MARVEL ADVENTURES AVENGERS #21 (Marc Sumerak / Ig Guara)

Black Widow debuts in the MA title, going back to her basics: the Russian super-spy is sent to infiltrate the American team as they do battle against her secret ally, the Crimson Dynamo. Lots of action, clever quips and interaction between Spidey and the rest of the team. Another great done-in-one action piece in the Great Marvel tradition. Can someone send Bendis a copy of this one as well? While you’re at it, someone find the DC editors and try to figure out how the Marvel Adventures editors can find such great untapped talent for their books, while Countdown has been struggling for a full year under fill-in artists of the caliber of the dreaded Tom Derenick and certain unnamed panty-shot artists with no eye for anatomy or storytelling.

7/10

THE ULTIMATES 3 #3 (Jeph Loeb / Joe Madureira)

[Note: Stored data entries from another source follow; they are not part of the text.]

(* ===== verification/Stats.v ===== *)
(** * Statistics files (src/stats.c)

    Every service has a file with a ring of records, mapped into memory, and a
    history file into which the ring is summarised when it is full.  A pointer
    into the mapping is its offset; the records are kept by offset, which is
    faithful as long as offsets are aligned to records, as in every file this
    code writes.  The page size, the maximal size, the clock and the outcome of
    the system calls are inputs; dates are those of GLib. *)

From S2P Require Import Prelude Effects.
From stdpp Require Import list.
Open Scope Z_scope.

Module Stats.

Definition MAGIC : Z := 0xFA00B916.
Definition sizeof_header : Z := 20.
Definition sizeof_record : Z := 48.

(** ** Data *)

Record connman_stats_data := mk_data {
  rx_packets : Z; tx_packets : Z; rx_bytes : Z; tx_bytes : Z;
  rx_errors : Z; tx_errors : Z; rx_dropped : Z; tx_dropped : Z; time : Z;
}.

Record stats_file_header := mk_hdr { magic : Z; begin : Z; end_ : Z; home : Z; roaming : Z }.

Record stats_record := mk_rec { ts : Z; rec_roaming : bool; data : connman_stats_data }.

(** [home] and [roaming] of the cache are pointers, NULL being [None]. *)
Record stats_file := mk_file {
  hdr : stats_file_header;
  recs : gmap Z stats_record;
  len : Z;
  max_len : Z;
  first : Z;
  last : Z;
  cached_home : option Z;
  cached_roaming : option Z;
}.

(** Page size and configured maximal size of a file. *)
Record config := mk_config { page_size : Z; STATS_MAX_FILE_SIZE : Z }.

Definition set_hdr (h : stats_file_header) (f : stats_file) : stats_file :=
  mk_file h (recs f) (len f) (max_len f) (first f) (last f) (cached_home f) (cached_roaming f).

Definition get_begin (f : stats_file) : Z := begin (hdr f).
Definition get_end (f : stats_file) : Z := end_ (hdr f).

Definition get_home (f : stats_file) : option Z :=
  if home (hdr f) =? UINT_MAX then None else Some (home (hdr f)).

Definition get_roaming (f : stats_file) : option Z :=
  if roaming (hdr f) =? UINT_MAX then None else Some (roaming (hdr f)).

Definition set_end (e : Z) (f : stats_file) : stats_file :=
  let h := hdr f in set_hdr (mk_hdr (magic h) (begin h) (u32 e) (home h) (roaming h)) f.

Definition set_home (p : Z) (f : stats_file) : stats_file :=
  let h := hdr f in set_hdr (mk_hdr (magic h) (begin h) (end_ h) (u32 p) (roaming h)) f.

Definition set_roaming (p : Z) (f : stats_file) : stats_file :=
  let h := hdr f in set_hdr (mk_hdr (magic h) (begin h) (end_ h) (home h) (u32 p)) f.

Definition store (p : Z) (r : stats_record) (f : stats_file) : stats_file :=
  mk_file (hdr f) (<[p := r]> (recs f)) (len f) (max_len f) (first f) (last f)
    (cached_home f) (cached_roaming f).

Definition get_next (f : stats_file) (cur : Z) : Z :=
  let cur := cur + sizeof_record in
  if last f <? cur then first f else cur.

Definition get_iterator_begin (f : stats_file) : Z := get_next f (get_begin f).
Definition get_iterator_end (f : stats_file) : Z := get_next f (get_end f).

(** ** The cache and the mapping *)

Definition update_first (f : stats_file) : stats_file :=
  mk_file (hdr f) (recs f) (len f) (max_len f) sizeof_header (last f) (cached_home f)
    (cached_roaming f).

Definition update_last (f : stats_file) : stats_file :=
  let max_entries := (len f - sizeof_header) / sizeof_record in
  mk_file (hdr f) (recs f) (len f) (max_len f) (first f)
    (first f + (max_entries - 1) * sizeof_record) (cached_home f) (cached_roaming f).

Definition update_home (f : stats_file) : stats_file :=
  mk_file (hdr f) (recs f) (len f) (max_len f) (first f) (last f) (get_home f) (cached_roaming f).

Definition update_roaming (f : stats_file) : stats_file :=
  mk_file (hdr f) (recs f) (len f) (max_len f) (first f) (last f) (cached_home f) (get_roaming f).

Definition stats_file_update_cache (f : stats_file) : stats_file :=
  update_roaming (update_home (update_last (update_first f))).

(** [err]: the error of [ftruncate], [mmap] or [mremap], if one fails. *)
Definition stats_file_remap (c : config) (err : option Z) (f : stats_file) (size : Z) :
    Z * stats_file :=
  let new_size := (size + page_size c - 1) .& Z.lnot (page_size c - 1) in
  match err with
  | Some e => (- e, f)
  | None =>
      (0, stats_file_update_cache
            (mk_file (hdr f) (recs f) new_size (max_len f) (first f) (last f) (cached_home f)
               (cached_roaming f)))
  end.

Definition header_ok (f : stats_file) : bool :=
  let h := hdr f in
  negb (negb (magic h =? MAGIC) ||
        (begin h <? sizeof_header) || (end_ h <? sizeof_header) ||
        (home h <? sizeof_header) || (roaming h <? sizeof_header) ||
        (len f <? begin h) || (len f <? end_ h)).

Definition fresh_header : stats_file_header :=
  mk_hdr MAGIC sizeof_header sizeof_header UINT_MAX UINT_MAX.

(** [size] is the size of the file as found; [f] holds what it contains. *)
Definition stats_file_setup (c : config) (err : option Z) (size : Z) (f : stats_file) :
    Z * stats_file :=
  let f := mk_file (hdr f) (recs f) (len f) (STATS_MAX_FILE_SIZE c) (first f) (last f)
             (cached_home f) (cached_roaming f) in
  let size := if size <? page_size c then page_size c else size in
  let '(r, f) := stats_file_remap c err f size in
  if r <? 0 then (r, f)
  else if header_ok f then (0, f)
  else (0, stats_file_update_cache (set_hdr fresh_header f)).

(** ** Iteration *)

Fixpoint iterate (fuel : nat) (f : stats_file) (it e : Z) : option (list stats_record) :=
  match fuel with
  | O => None
  | S fuel =>
      if it =? e then Some []
      else
        r ← recs f !! it;
        l ← iterate fuel f (get_next f it) e;
        Some (r :: l)
  end.

Definition entries (f : stats_file) : Z := (len f - sizeof_header) / sizeof_record.

(** The records that [get_next_record] delivers one after the other. *)
Definition records (f : stats_file) : option (list stats_record) :=
  iterate (S (Z.to_nat (entries f))) f (get_iterator_begin f) (get_iterator_end f).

Wolverine reminisces back to the days he was boinking Quicksilver and Scarlet Witch’s mom, while Loeb yet again spells out the siblings’ little incestuous relationship (started as a sneaky hint from Millar who had better taste than to make such a big deal of it) for those of the readers who didn’t get bored enough of the Ultimates’ disgusted reactions in the last two issues. The team splits into two with a wide range of infiltrators and doppelgangers to fill out the measly plot. Joe Mad’s art continues to suffer from the lack of a proper inker and the lazy panel structure in the scripts. So much for his big comeback. Lots of fluff and attempts for cheap impressions, without real backbone.

3/10

ULTIMATE HUMAN #2 (Warren Ellis / Cary Nord)

Tony Stark manages to overcome the rampaging Banner with a re-application of a familiar remedy. They then sit down to have tea and discuss Super Soldier formulas and space voyages. Pete Wisdom excels in his new role as the Ultimate Leader, in an issue where the talk overshadows the action, although Cary Nord excels at both.

8/10

ah, the good old Dr Manolis, the original comics Greek. He's been at this for sometime. he was there when the Comics Nexus was founded, he even gave it its name, he even used to run it for a couple of years. he's been writing about comics, geeking out incessantly and interviewing busier people than himself for over ten years now and has no intention of stopping anytime soon.